Jennifer Anne MacKinnon "Jenni" Sidey-Gibbons (born August 3, 1988) is a Canadian astronaut, engineer, and academic. She was selected by the Canadian Space Agency (CSA) as one of the two members of the 2017 CSA Group alongside Joshua Kutryk.

Early life and education
Sidey was born on August 3, 1988 in  Calgary, Alberta. Sidey graduated from McGill University with a Bachelor of Engineering with honours degree in mechanical engineering. While she was at McGill, she carried out research in collaboration with the Canadian Space Agency (CSA) and the National Research Council Flight Research Laboratory on flame propagation in microgravity. 

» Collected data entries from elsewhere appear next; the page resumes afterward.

#[export] Instance InMemory_OutboxRepositorySpec : OutboxRepositorySpec (list (string * OutboxRecord)).
Proof.
  unshelve refine {| ob_statuses := memory_statuses; ob_ok := memory_ok |}.
  - intros limit d Hok Hlim. eexists. split; [reflexivity|].
    unfold slice_to. rewrite (proj2 (Z.ltb_ge _ _)) by lia. split_and!.
    + rewrite fmap_take. eapply sublist_NoDup; [by apply memory_pending_ids | apply sublist_take].
    + intros r Hr. apply memory_pending_elem; [done|].
      apply elem_of_take in Hr as (j & Hj & _). apply list_elem_of_lookup. eauto.
    + destruct (decide (Z.to_nat limit ≤ length (filter (λ r, or_status r = PENDING) d.*2))%nat) as [Hl|Hl].
      * left. rewrite length_take. lia.
      * right. rewrite take_ge by lia. intros i. by apply memory_pending_all.
  - intros i d Hok [st Hst]. rewrite memory_statuses_lookup in Hst.
    destruct (od_get i d) as [r|] eqn:Hi; [|done].
    eexists. split; [simpl; unfold InMemoryOutboxRepository_mark_dispatched, updates; by rewrite Hi|].
    by apply (memory_set d i r (copy_with_status DISPATCHED r)).
  - intros i err d Hok [st Hst]. rewrite memory_statuses_lookup in Hst.
    destruct (od_get i d) as [r|] eqn:Hi; [|done].
    eexists. split; [simpl; unfold InMemoryOutboxRepository_mark_failed, updates; by rewrite Hi|].
    by apply (memory_set d i r (copy_with_status FAILED r)).
Defined.

End InMemorySpec.

Section DispatchLemmas.
Context {X W : Type} `{OutboxRepositorySpec X}.

Definition succeeds {A} (o : outcome A) : bool := match o with Return _ => true | Raise _ => false end.

(** Where a record ends up. *)
Definition dispatch_status (script : OutboxRecord → outcome unit) (r : OutboxRecord) : OutboxStatus :=
  if succeeds (script r) then DISPATCHED else FAILED.

Definition count_ok (script : OutboxRecord → outcome unit) (l : list OutboxRecord) : Z :=
  Z.of_nat (length (filter (λ r, succeeds (script r) = true) l)).

(** A publisher that follows [script] for the outcome, does [logged] to its own state,
    and leaves the repository alone. *)
Definition publishes (publish : OutboxRecord → PyM (X * W) unit) (script : OutboxRecord → outcome unit)
    (logged : OutboxRecord → W → W) : Prop :=
  (∀ r x w, publish r (x, w) = (script r, (x, logged r w))) ∧
  (∀ r e, script r = Raise e → is_Exception e = true).

Lemma count_ok_cons script r l :
  count_ok script (r :: l) = ((if succeeds (script r) then 1 else 0) + count_ok script l)%Z.
Proof.
  unfold count_ok. rewrite filter_cons. destruct (succeeds (script r)); simpl; [|done]. lia.
Qed.

Lemma outbox_loop_spec publish failure script logged l x w n :
  publishes publish script logged → ob_ok x →
  (∀ r, r ∈ l → is_Some (ob_statuses x !! or_id r)) →
  ∃ x', outbox_loop publish failure l n (x, w) =
      (Return (n + count_ok script l)%Z, (x', fold_left (λ w r, logged r w) l w)) ∧
    ob_ok x' ∧
    ob_statuses x' = fold_left (λ m r, <[or_id r := dispatch_status script r]> m) l (ob_statuses x).
Proof.
  intros [Hpub Hexn]. revert x w n. induction l as [|r l IH]; intros x w n Hok Hin.
  { exists x. simpl. unfold count_ok. simpl. by rewrite Z.add_0_r. }
  assert (∃ x1, try_except (publish r ;; on_fst (ob_mark_dispatched (or_id r)) ;; mret (n + 1)%Z)
      (λ exc, on_fst (ob_mark_failed (or_id r) (failure exc)) ;; mret n) (x, w) =
      (Return (n + if succeeds (script r) then 1 else 0)%Z, (x1, logged r w)) ∧ ob_ok x1 ∧
      ob_statuses x1 = <[or_id r := dispatch_status script r]> (ob_statuses x)) as (x1 & Hstep & Hok1 & Hst1).
  { unfold try_except, try_base, mbind, PyM_bind, on_fst, dispatch_status. rewrite Hpub.
    assert (is_Some (ob_statuses x !! or_id r)) as Hr by (apply Hin; set_solver).
    destruct (script r) as [u|e] eqn:E; simpl.
    - destruct (ob_mark_dispatched_spec (or_id r) x Hok Hr) as (x1 & -> & ? & ?). by exists x1.
    - rewrite (Hexn r e E). simpl.
      destruct (ob_mark_failed_spec (or_id r) (failure e) x Hok Hr) as (x1 & -> & ? & ?).
      exists x1. by rewrite Z.add_0_r. }
  simpl outbox_loop. unfold mbind at 1, PyM_bind at 1. rewrite Hstep.
  destruct (IH x1 (logged r w) (n + if succeeds (script r) then 1 else 0)%Z Hok1) as (x' & -> & Hok' & Hst').
  { intros r' Hr'. rewrite Hst1, lookup_insert_is_Some'. right. apply Hin. set_solver. }
  exists x'. split_and!; [|done|by rewrite Hst', Hst1].
  by rewrite count_ok_cons, Z.add_assoc.
Qed.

She subsequently went on to complete a PhD in engineering at Jesus College, Cambridge in 2015, where she focused on combustion under the supervision of Professor Nondas Mastorakos.

Academic career
Prior to joining the Canadian Space Agency (CSA), Sidey was a lecturer in internal combustion engines at the Department of Engineering of the University of Cambridge. The focus of her research was turbulent flame physics and pollutant reduction in combustion systems. She also taught undergraduate and graduate students in the Energy, Fluid Mechanics and Turbomachinery Division on topics ranging from conventional and alternative energy production to introductory thermodynamics and flame physics. In 2016, she was awarded the Institution of Engineering and Technology's Young Woman Engineer of the Year Award, as well as a Royal Academy of Engineering Young Engineer of the Year Award.

CSA career
Sidey was selected by the Canadian Space Agency (CSA) to undergo training as an astronaut as part of the 2017 CSA Group, the fourth Canadian astronaut recruitment campaign. Sidey and Joshua Kutryk were selected among a large field of qualified candidates.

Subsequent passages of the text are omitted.